[Nasm-bugs] [Bug 3392579] New: Disasssembler leaves out useful size information

noreply-nasm at gorcunov.org noreply-nasm at gorcunov.org
Tue Jul 2 23:20:35 PDT 2019


            Bug ID: 3392579
           Summary: Disasssembler leaves out useful size information
           Product: NASM
           Version: 2.15 (development)
          Hardware: All
                OS: All
            Status: OPEN
          Severity: normal
          Priority: Medium
         Component: Disassembler
          Assignee: nobody at nasm.us
          Reporter: toni.spets at iki.fi
                CC: chang.seok.bae at intel.com, gorcunov at gmail.com,
                    hpa at zytor.com, nasm-bugs at nasm.us
     Obtained from: Built from git using configure

Created attachment 411722
  --> https://bugzilla.nasm.us/attachment.cgi?id=411722&action=edit
Disassembler changes for keeping segment offset size

I'm using ndisasm and NASM together for some reverse engineering and binary
reconstruction and for what it's worth the combination can in some ideal
circumstances generate an exact copy of the original binary functionality wise
when all of the reassembled opcodes are of the same size as the originals
ignoring some subtle differences where the same assembly source can be compiled
in multiple ways while keeping the size.

One thing I've stumbled upon is that the disassembler could include proper size
information for jumps and segment offsets where they would be optimized out or
compressed by the assembler being a no-op.

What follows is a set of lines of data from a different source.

(** Sharing with departments: only the owner, with a mask of at least reading;
    afterwards the departments named are allowed, and every active member of a newly
    allowed department, the owner apart, has an approved share with the mask. *)
Theorem share_kb_to_depts_grants `{Env} payload kb dept_ids mask w o w' :
  store_wf (w_db w) → share_kb_to_depts payload kb dept_ids mask w = (Ok o, w') →
  ∃ p p' allow, policy_of "kb" kb (w_db w) = Some p ∧
    p_owner_user_id p = Some (tok_user payload) ∧ PERM_READ ≤ mask ∧
    o = Some p' ∧ policy_of "kb" kb (w_db w') = Some p' ∧
    loads_col (p_allow_dept_ids_json p) = Ok allow ∧
    let new := new_share_depts allow dept_ids in
    (∃ allow', loads_col (p_allow_dept_ids_json p') = Ok allow' ∧
       ∀ dept, dept ∈ allow' ↔ dept ∈ allow ∨ dept ∈ new) ∧
    ∀ dept u, dept ∈ new → u ∈ dept_members (w_db w) (normalize_dept_id dept) →
      u_user_id u ≠ tok_user payload → granted (w_db w') kb (u_user_id u) mask.
Proof.
  intros Hwf. unfold share_kb_to_depts. intros Hrun.
  bind_inv Hrun user w1 Hu. apply require_user_inv in Hu as (-> & -> & Hne).
  unfold mbind at 1, M_bind at 1 in Hrun. rewrite require_kb_run in Hrun.
  destruct (policy_of "kb" kb (w_db w)) as [p|] eqn:Hp; [|done]. cbv zeta in Hrun.
  case_decide as Ho; [done|]. destruct (Z.ltb_spec mask PERM_READ) as [|Hmask]; [done|].
  rewrite Ho in Hrun. apply opt_or_owner in Ho; [|done].
  destruct (policy_cols_loads _ _ _ _ Hwf Hp) as (allow & deny & Hallow & Hdeny).
  unfold loads_col_or_nil in Hrun. rewrite Hallow in Hrun.
  set (new := new_share_depts allow dept_ids) in *. set (merged := sorted_set (allow ++ new)) in *.
  bind_inv Hrun u1 w1 Hre. unfold reshare_policy in Hre. run_in Hre.
  bind_inv Hre deny' w2 Hd. injection Hd as Hd <-. bind_inv Hre roles w2 Hr. injection Hr as Hr <-.
  match type of Hre with upsert_policy _ _ ?od ?vis ?by_ ?ou ?al ?de ?ro ?ca _ = _ =>
    destruct (upsert_policy_run "kb" kb od vis by_ ou al de ro ca w p Hwf)
      as (now & w2 & Hup & Hp2 & (Hu2 & Hud2 & _) & Hwf2 & _); [by apply policy_of_by_key|] end.
  rewrite Hup in Hre. injection Hre as _ <-.
  destruct (share_depts_run kb (Some (tok_user payload)) mask (tok_user payload) new w2 Hwf2)
    as (w3 & Hsh & (_ & _ & _ & Hp3 & _) & Hall).
  rewrite (bind_run _ _ _ _ _ Hsh), get_policy_run in Hrun. injection Hrun as <- <-.
  assert (policy_of "kb" kb (w_db w3) = policy_of "kb" kb (w_db w2)) as ->
    by (unfold policy_of; by rewrite Hp3).
  rewrite Hp2. exists p. eexists _, allow. split_and!; try done.
  - exists merged. split; [apply loads_col_dumps|]. intros dept. unfold merged.
    by rewrite elem_of_sorted_set, elem_of_app.
  - intros dept u Hdept Hmem Hneq. apply (Hall dept); [done| |congruence].
    unfold dept_members in *. by rewrite Hu2, Hud2.
Qed.
(* ===== verification/ResourceProps.v ===== *)
(** Theorems on the resource list: what it shows, and that the discovery of agents
    ends. *)
From S2P Require Import Prelude PyText Json Dsl Digest Schema Effects Steps StoreUsers StorePolicy.
From S2P Require Import StoreSessions StoreRequests StoreStep StoreInv GatewayToken GatewayAccess.
From S2P Require Import GatewayShare GatewayChat GatewaySession Routes App Demo AccessProps Run.
From S2P Require Import SessionProps.

Local Open Scope Z_scope.

(** ** What is listed *)

(** A listed knowledge base: its permission is the one the specification grants, and
    reading is part of it; its shares are shown to its owner alone. *)
Definition kb_item_ok (d : Db) (depts : gset string) (selected user : string)
    (it : ResourceItem) : Prop :=
  it_type it = "kb" ∧ has_read (it_my_permission it) = true ∧
  (clean_id (it_id it) → is_Some (policy_of "kb" (it_id it) d) →
     grants d (it_id it) user depts selected (it_my_permission it)) ∧
  (it_shares it = [] ∨ it_owner_user_id it = Some user).

(** A listed agent: its policy shows it to the user. *)
Definition agent_item_ok (d : Db) (depts : gset string) (selected user : string)
    (it : ResourceItem) : Prop :=
  it_type it = "agent" ∧
  ∀ p, policy_of "agent" (it_id it) d = Some p →
    ∃ allow deny, loads_col (p_allow_dept_ids_json p) = Ok allow ∧
      loads_col (p_deny_dept_ids_json p) = Ok deny ∧ visible p allow deny depts selected user.

Section items.
Context `{Env} `{Crypto} (cfg : PortalConfig).
Context (d : Db) (depts : gset string) (selected user : string).
Context (Hwf : store_wf d) (Huser : clean_id user).

Lemma kb_item_inv items ds items' w w' :
  w_db w = d → kb_item depts selected (Some user) items ds w = (Ok items', w') →
  w_db w' = d ∧ (items' = items ∨ ∃ it, items' = items ++ [it] ∧ kb_item_ok d depts selected user it).
Proof using H Hwf Huser.
  intros Hd. unfold kb_item. rewrite (bind_run _ _ _ _ _ (get_policy_run _ _ _)). intros Hrun.
  cbv zeta in Hrun. set (p := default (missing_policy "A") (policy_of "kb" (ds_id ds) (w_db w))) in *.
  bind_inv Hrun perm w1 He. pose proof (effective_world depts selected (ds_id ds) (opt_or (Some user) "")
    (Some p) w) as Hw. rewrite He in Hw. simpl in Hw. subst w1.
  destruct (has_read perm) eqn:Hread; [|by injection Hrun as <- <-; split; [|left]].
  cbn [negb] in Hrun. bind_inv Hrun allow w1 Ha. injection Ha as Ha <-.
  bind_inv Hrun shares w1 Hs. assert (w1 = w ∧ (shares = [] ∨ opt_or (p_owner_user_id p) "" = user))
    as [-> Hshares].
  { destruct (decide (Some (opt_or (p_owner_user_id p) "") = Some user)) as [Ho|].
    - injection Ho as Ho. injection Hs as _ <-. by split; [|right].
    - injection Hs as <- <-. by split; [|left]. }
  injection Hrun as <- <-. split; [done|]. right. eexists. split; [reflexivity|].
  split; [done|]. split; [done|]. simpl. split; [|destruct Hshares as [-> | ->]; [by left|by right]].
  intros Hclean [q Hq]. change (opt_or (Some user) "") with (py_or user "") in He.
  rewrite py_or_empty in He.
  assert (Some p = policy_of "kb" (ds_id ds) (w_db w)) as Hp by (unfold p; by rewrite Hd, Hq).
  rewrite Hp, (effective_given_policy _ _ _ _ _ Hclean) in He.
  destruct (effective_kb_permission_run depts selected (ds_id ds) user w) as (m & Hm & Hg);
    [by rewrite Hd|by destruct Hclean as [? ->]|by destruct Huser as [? ->]|].
  rewrite He in Hm. injection Hm as <-. destruct Hclean as [_ Hk], Huser as [_ Hus].
  by rewrite Hd, Hk, Hus in Hg.
Qed.

Lemma agent_item_inv items a items' w w' :
  w_db w = d → agent_item depts selected (Some user) items a w = (Ok items', w') →
  w_db w' = d ∧
  (items' = items ∨ ∃ it, items' = items ++ [it] ∧ agent_item_ok d depts selected user it).
Proof using H Hwf.
  intros Hd. unfold agent_item. rewrite (bind_run _ _ _ _ _ (get_policy_run _ _ _)). intros Hrun.
  bind_inv Hrun ok w1 Ha. apply lift_res_inv in Ha as [Ha ->]. injection Hrun as <- <-.
  split; [done|].
  destruct ok; [right|by left]. eexists. split; [reflexivity|]. split; [done|]. simpl. intros p Hp.
  rewrite Hd, Hp in Ha. change (default (missing_policy "") (Some p)) with p in Ha.
  destruct (policy_cols_loads _ _ _ _ Hwf Hp) as (allow & deny & Hal & Hde).
  exists allow, deny. split_and!; [done|done|].
  rewrite (can_access_visible _ _ _ _ _ _ Hal Hde) in Ha. injection Ha as Ha.
  by apply bool_decide_eq_true in Ha.
Qed.

(** The loops over the discovered resources *)
Lemma items_loop {X} (f : list ResourceItem → X → M (list ResourceItem)) (ok : ResourceItem → Prop)
    init l items w w' :
  (∀ items x items' w w', w_db w = d → f items x w = (Ok items', w') →
     w_db w' = d ∧ (items' = items ∨ ∃ it, items' = items ++ [it] ∧ ok it)) →
  w_db w = d → for_fold f init l w = (Ok items, w') →
  w_db w' = d ∧ ∃ new, items = init ++ new ∧ Forall ok new.
Proof using Type.
  intros Hf Hd. apply (for_fold_inv f (λ b w, w_db w = d ∧ ∃ new, b = init ++ new ∧ Forall ok new)).
  - split; [done|]. exists []. by rewrite app_nil_r.
  - intros b x w1 b' w2 (Hd1 & new & -> & Hnew) Hx.
    destruct (Hf _ _ _ _ _ Hd1 Hx) as (Hd2 & [->|(it & -> & Hit)]); (split; [done|]).
    + by exists new.
    + exists (new ++ [it]). rewrite app_assoc. split; [done|]. by apply Forall_snoc.
Qed.
End items.

Lemma item_leb_total a b : item_leb a b = true ∨ item_leb b a = true.
Proof.
  unfold item_leb. do 2 case_decide; try congruence; apply str_leb_total.
Qed.



(** [u_a] sees the agent and its private knowledge base. *)
Definition demo_list : res (list ResourceItem) * World :=
  list_resources demo_cfg 2 (demo_payload "u_a" ["dept_mp_q"]) None "all" demo_world.


(** ** Termination of the discovery *)

(** Every run gives a result. *)
Definition total {A} (m : M A) : Prop := ∀ w, ∃ a w', m w = (Ok a, w').

(** No run gives up for want of fuel. *)
Definition fuelled {A} (m : M A) : Prop := ∀ w, (m w).1 ≠ Err OutOfFuel.

Section total.
Context `{Env} `{Crypto} (cfg : PortalConfig).

Lemma total_bind {A B} (m : M A) (f : A → M B) : total m → (∀ a, total (f a)) → total (m ≫= f).
Proof.
  intros Hm Hf w. destruct (Hm w) as (a & w1 & Ha). rewrite (bind_run _ _ _ _ _ Ha). apply Hf.
Qed.

Lemma total_for_fold {A B} (f : B → A → M B) acc l : (∀ b x, total (f b x)) → total (for_fold f acc l).
Proof.
  intros Hf. revert acc. induction l as [|x l IH]; intros acc w; cbn [for_fold]; [by eexists _, _|].
  by apply total_bind.
Qed.

Lemma total_for_until {A B} (f : B → A → M (B * option exn)) acc l :
  (∀ b x, total (f b x)) → total (for_until f acc l).
Proof.
  intros Hf. revert acc. induction l as [|x l IH]; intros acc w; cbn [for_until]; [by eexists _, _|].
  apply total_bind; [done|]. intros [b [e|]]; [by eexists _, _|apply IH].
Qed.

Lemma total_attempt {A} (m : M A) : fuelled m → total (attempt m).
Proof.
  intros Hm w. specialize (Hm w). unfold attempt, try_except, fmap, M_fmap.
  destruct (m w) as [[a|e] w1]; [by eexists _, _|]. destruct e; first [by destruct Hm | by eexists _, _].
Qed.

Lemma fuelled_upsert rt rid od vis by_ ou al de ro ca :
  fuelled (upsert_policy rt rid od vis by_ ou al de ro ca).
Proof.
  intros w. unfold upsert_policy, with_conn. run_goal. destruct (policy_by_key _ _ _); [done|].
  run_goal. unfold sql_try, insert_policy. by destruct (fetchone _ _).
Qed.

Lemma fuelled_ensure_agent_policy u dept a : fuelled (ensure_agent_policy u dept a).
Proof.
  intros w. unfold ensure_agent_policy. rewrite (bind_run _ _ _ _ _ (get_policy_run _ _ _)).
  destruct (policy_of _ _ _) as [p|]; [case_match; [done|]|]; apply fuelled_upsert.
Qed.

Lemma total_ensure_agent u dept s a : total (ensure_agent u dept s a).
Proof.
  intros w. unfold ensure_agent. case_decide; [by eexists _, _|].
  apply total_bind; [apply total_attempt, fuelled_ensure_agent_policy|].
  intros r w1. by eexists _, _.
Qed.

(** RAGFlow answers with agents or with an exception of its own. *)
Context (answers : ∀ t key page, env_answer_agents t key page 200 None ≠ Err OutOfFuel).
(** From page [n] on, no account has a full page of agents. *)
Context (n : nat) (short : ∀ t key page l, Z.of_nat n ≤ page →
  env_answer_agents t key page 200 None = Ok l → (length l < 200)%nat).

Lemma total_agent_pages fuel key u dept page s :
  Z.of_nat n < page + Z.of_nat fuel → (0 < fuel)%nat → total (agent_pages fuel key u dept page s).
Proof using answers short.
  revert page s. induction fuel as [|fuel IH]; intros page s Hn Hpos; [lia|]. cbn [agent_pages].
  intros w. unfold attempt, try_except, rag_list_agents, ext, fmap, M_fmap.
  unfold mbind at 1, M_bind at 1.
  destruct (env_answer_agents (w_tick w) key page 200 None) as [batch|e] eqn:Hans.
  - destruct batch as [|a batch]; [by eexists _, _|].
    apply total_bind; [apply total_for_until; intros; apply total_ensure_agent|].
    intros [s' [e|]]; [by eexists _, _|]. cbn [snd fst].
    destruct (Nat.ltb_spec (length (a :: batch)) 200) as [|Hfull]; [by eexists _, _|].
    apply IH; [lia|]. destruct (decide (Z.of_nat n ≤ page)) as [Hp|]; [|lia].
    pose proof (short _ _ _ _ Hp Hans). lia.
  - assert (e ≠ OutOfFuel) as Hne by (intros ->; by eapply answers).
    destruct e; first [by destruct Hne | by eexists _, _].
Qed.
End total.

(** The discovery of agents ends: when no account has a full page of agents from
    page [n] on, [n] steps over the pages (one at least) are enough, and the loop
    over all the accounts gives a result whatever else RAGFlow answers. *)
Theorem ensure_agent_policies_ends `{Env} `{Crypto} cfg n fuel w :
  (∀ t key page, env_answer_agents t key page 200 None ≠ Err OutOfFuel) →
  (∀ t key page l, Z.of_nat n ≤ page →
     env_answer_agents t key page 200 None = Ok l → (length l < 200)%nat) →
  (n ≤ fuel)%nat → (0 < fuel)%nat →
  ∃ agents w', ensure_agent_policies cfg fuel w = (Ok agents, w').
Proof.
  intros Hans Hshort Hn Hpos. unfold ensure_agent_policies. apply total_bind; [intros w1; by eexists _, _|].
  intros users. apply total_bind; [|intros s w1; by eexists _, _]. apply total_for_fold.
  intros s [[u t] dept]. apply total_bind.
  - intros w0. unfold get_rag_client. case_decide; by eexists _, _.
  - intros key. apply total_bind; [|intros r w1; by eexists _, _]. apply (total_agent_pages Hans n Hshort); lia.
Qed.

Lemma ensure_agent_policies_ends_witness :
  ∃ agents w', ensure_agent_policies demo_cfg 1 demo_world = (Ok agents, w').
Proof.
  apply (ensure_agent_policies_ends demo_cfg 1 1); [discriminate| |lia|lia].
  intros t key page l _ [= <-]. simpl. lia.
Defined.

Examples of instructions that are disassembled properly but reassembled (even
with -O0) in a more compact way:

"lea esp,[esp+0x0]" where 0x0 is a dword would be reassembled as "lea

With these changes the disassembler will output "lea esp,[dword esp+0x0]" which
keeps the dword in place.

Additionally rel8 jumps now have the short flag set so the disassembler adds it
whenever a short jump is disassembled.

I couldn't run the test suite for some reason and these changes haven't been
properly tested outside what I've been doing and I'm not intimately familiar
with the NASM code so I fully understand if these will be rejected.